Setelah sampai di rumah, Rion bergegas naik ke kamar Amanda. Dia terus mengetuk pintu kamarnya namun tak sahutan dari dalam. Rion mencoba membuka pintunya, terdengar gemericik suara air di kamar mandi. Hatinya sekarang tenang, Amanda sudah kembali ke rumahnya.


Rion menunggu Amanda di samping tempat tidurnya. Aroma sabun menusuk hidungnya. Mata Rion tak berkedip, Amanda baru saja keluar dari kamar mandi dan hanya mengenakan baju handuk dan lilitan handuk kecil di rambutnya. Kaki jenjang Amanda terlihat sangat mulus dan menggoda. Hanya tatapan datar dan dingin yang Amanda tunjukkan.


"Kamu kemana aja?" tanya Rion ketika Amanda mengambil baju tidurnya di lemari.


"Apa peduli kamu Bang? Abang aja gak peduli sama perasaan Manda," jawabnya pedas.


"Maaf, tadi dia ...."


"Jika si wanita itu yang godain duluan dan iman Abang kuat pasti Abang akan menolaknya. Tapi apa yang tadi Manda liat? Abang juga menikmatinya, kan. Gak usah berkilah Bang. Itu namanya sama-sama mau," ucapnya dengan nada sedikit tinggi.


Rion hanya terdiam, Dinda yang meminta ciuman itu. Dan Dinda berjanji kepadanya setelah mereka berciuman Dinda tidak akan mengganggunya lagi.


"Abang sadar gak sih kalo Abang itu udah punya istri. Manda ini istri Abang, bukan boneka pajangan. Manda juga punya perasaan," lirih Amanda.


"Manda hanya minta satu hal dari Abang. Tolong jaga perasaan Manda. Sebelum Abang bisa menjaga perasaan Manda, Manda tidak ingin melihat muka Abang," jelasnya.


Rion benar-benar syok dengan ucapan Amanda. Mereka satu rumah tapi Amanda tidak ingin melihat mukanya. Jadi ...

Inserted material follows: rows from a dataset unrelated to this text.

(** *** Values, the record and the session state *)

(** The values stored in [email_data].  The marker of a timestamp that
    could not be decoded is the string ["Unknown"], as in the source. *)
Inductive value : Type :=
| PyNone
| PyStr (s : str)
| PyList (l : list str)
| PyDatetime (t : datetime)
| PyDatetimeTz (t : datetime) (utcoffset : Z).

(** [bool(v)] *)
Definition bool_of (v : value) : bool :=
  match v with
  | PyNone => false
  | PyStr s => truthy s
  | PyList l => truthy l
  | PyDatetime _ => true
  | PyDatetimeTz _ _ => true
  end.

(** The keys of [email_data]. *)
Inductive key : Type := From_ | To | Sent_On | CC | Subject | Body.

Definition key_eqb (a b : key) : bool :=
  match a, b with
  | From_, From_ | To, To | Sent_On, Sent_On
  | CC, CC | Subject, Subject | Body, Body => true
  | _, _ => false
  end.

(** [email_data]: a dict with these six keys throughout. *)
Record dict : Type :=
  { v_From : value; v_To : value; v_Sent_On : value;
    v_CC : value; v_Subject : value; v_Body : value }.

Definition getitem (d : dict) (k : key) : value :=
  match k with
  | From_ => v_From d
  | To => v_To d
  | Sent_On => v_Sent_On d
  | CC => v_CC d
  | Subject => v_Subject d
  | Body => v_Body d
  end.

Definition setitem (d : dict) (k : key) (v : value) : dict :=
  match k with
  | From_ => {| v_From := v; v_To := v_To d; v_Sent_On := v_Sent_On d;
                v_CC := v_CC d; v_Subject := v_Subject d; v_Body := v_Body d |}
  | To => {| v_From := v_From d; v_To := v; v_Sent_On := v_Sent_On d;
             v_CC := v_CC d; v_Subject := v_Subject d; v_Body := v_Body d |}
  | Sent_On => {| v_From := v_From d; v_To := v_To d; v_Sent_On := v;
                  v_CC := v_CC d; v_Subject := v_Subject d; v_Body := v_Body d |}
  | CC => {| v_From := v_From d; v_To := v_To d; v_Sent_On := v_Sent_On d;
             v_CC := v; v_Subject := v_Subject d; v_Body := v_Body d |}
  | Subject => {| v_From := v_From d; v_To := v_To d; v_Sent_On := v_Sent_On d;
                  v_CC := v_CC d; v_Subject := v; v_Body := v_Body d |}
  | Body => {| v_From := v_From d; v_To := v_To d; v_Sent_On := v_Sent_On d;
               v_CC := v_CC d; v_Subject := v_Subject d; v_Body := v |}
  end.

(** What the processor prints, one constructor per [print] of the source. *)
Inductive line : Type :=
| ErrorParsingFiletime (e : exn)
| ErrorProcessingEntry (name : str) (e : exn)
| FailedToProcessMsg (path : str) (e : exn)
| StreamIsNoneEntry (name : str)
| ErrorExtractingMetadata (name : str) (e : exn)
| StreamIsNoneRecipient (name : str)
| ErrorExtractingRecipient (name : str) (e : exn)
| StreamIsNoneAttachment (name : str)
| ErrorExtractingAttachment (name : str) (e : exn)
| ErrorSavingAttachment (name : str) (e : exn)
| SavedAttachment (filepath : str)
| ErrorDecodingBody (e : exn).

(** What the processor does to the file system: [open(path, "wb")] creates
    or empties the file, [f.write(data)] fills it. *)
Inductive fs_op : Type :=
| Create (filepath : str)
| Write (filepath : str) (contents : bytes).

(** The mutable part of a session: the two attributes [process] returns,
    the file operations so far (newest first) and the printed lines (newest
    first). *)
Record state : Type :=
  { email_data : dict;
    attachments : list str;
    files : list fs_op;
    stdout : list line }.

(** *** Computations: state that survives an exception *)

Inductive result (A : Type) : Type :=
| Return (a : A)
| Raise (e : exn).
Arguments Return {A} a.
Arguments Raise {A} e.

Definition M (A : Type) : Type := state -> result A * state.

Definition ret {A : Type} (a : A) : M A := fun st => (Return a, st).

Definition raise {A : Type} (e : exn) : M A := fun st => (Raise e, st).

Definition bind {A B : Type} (c : M A) (k : A -> M B) : M B :=
  fun st =>
    match c st with
    | (Return a, st') => k a st'
    | (Raise e, st') => (Raise e, st')
    end.

(** [try: c except Exception as e: h e] *)
Definition try_except {A : Type} (c : M A) (h : exn -> M A) : M A :=
  fun st =>
    match c st with
    | (Return a, st') => (Return a, st')
    | (Raise e, st') => h e st'
    end.

Definition lift {A : Type} (r : exn + A) : M A :=
  match r with
  | inl e => raise e
  | inr a => ret a
  end.

Definition get : M state := fun st => (Return st, st).

Definition modify (f : state -> state) : M unit := fun st => (Return tt, f st).

Declare Scope py_scope.
Delimit Scope py_scope with py.
Notation "x <- c ;; k" := (bind c (fun x => k))
  (at level 61, c at next level, right associativity) : py_scope.
Notation "c ;; k" := (bind c (fun _ => k))
  (at level 61, right associativity) : py_scope.
Local Open Scope py_scope.

(** [for x in l: body x] *)
Fixpoint for_each {A : Type} (l : list A) (body : A -> M unit) : M unit :=
  match l with
  | [] => ret tt
  | x :: l' => body x ;; for_each l' body
  end.

(** A loop that updates a local variable. *)
Fixpoint for_fold {A B : Type} (l : list A) (body : B -> A -> M B) (b : B) : M B :=
  match l with
  | [] => ret b
  | x :: l' => b' <- body b x ;; for_fold l' body b'
  end.

Definition print (l : line) : M unit :=
  modify (fun st => {| email_data := email_data st; attachments := attachments st;
                       files := files st; stdout := l :: stdout st |}).

Definition set_email_data (k : key) (v : value) : M unit :=
  modify (fun st => {| email_data := setitem (email_data st) k v;
                       attachments := attachments st;
                       files := files st; stdout := stdout st |}).

Definition attachments_append (f : str) : M unit :=
  modify (fun st => {| email_data := email_data st;
                       attachments := attachments st ++ [f];
                       files := files st; stdout := stdout st |}).

Definition fs_do (op : fs_op) : M unit :=
  modify (fun st => {| email_data := email_data st; attachments := attachments st;
                       files := op :: files st;
                       stdout := stdout st |}).

(** *** The compound container, as [compoundfiles] presents it *)

(** What [with doc.open(entry) as stream: ... stream.read()] gives. *)
Inductive opened : Type :=
| OpenRaises (e : exn)
| OpenNone
| ReadRaises (e : exn)
| Contents (data : bytes).

(** An entry is a stream or a storage (a directory of entries). *)
#[warnings="-register-all"]
Inductive entry : Type :=
| Stream (entry_name : str) (content : opened)
| Storage (entry_name : str) (children : list entry).

Definition name (e : entry) : str :=
  match e with
  | Stream n _ => n
  | Storage n _ => n
  end.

"Sekarang Abang silahkan keluar, atau Manda yang pergi untuk sementara waktu dari sini," ancamnya.


"Jangan!" tolak Rion seraya memegang tangan Amanda.


Mata Amanda menyiratkan pengusiran kepada Rion dan akhirnya Rion yang mengalah. Hati kecilnya sudah nyaman dengan keberadaan Amanda. Akan tetapi, kehadiran Dinda selalu bisa menggoyahkan hatinya.


Pelajaran kecil ini semoga sedikit menyadarkan mu Bang. Manda bisa melawan kelicikan Dinda, tapi rasa sakit hati tetap saja sakit Bang, batinnya.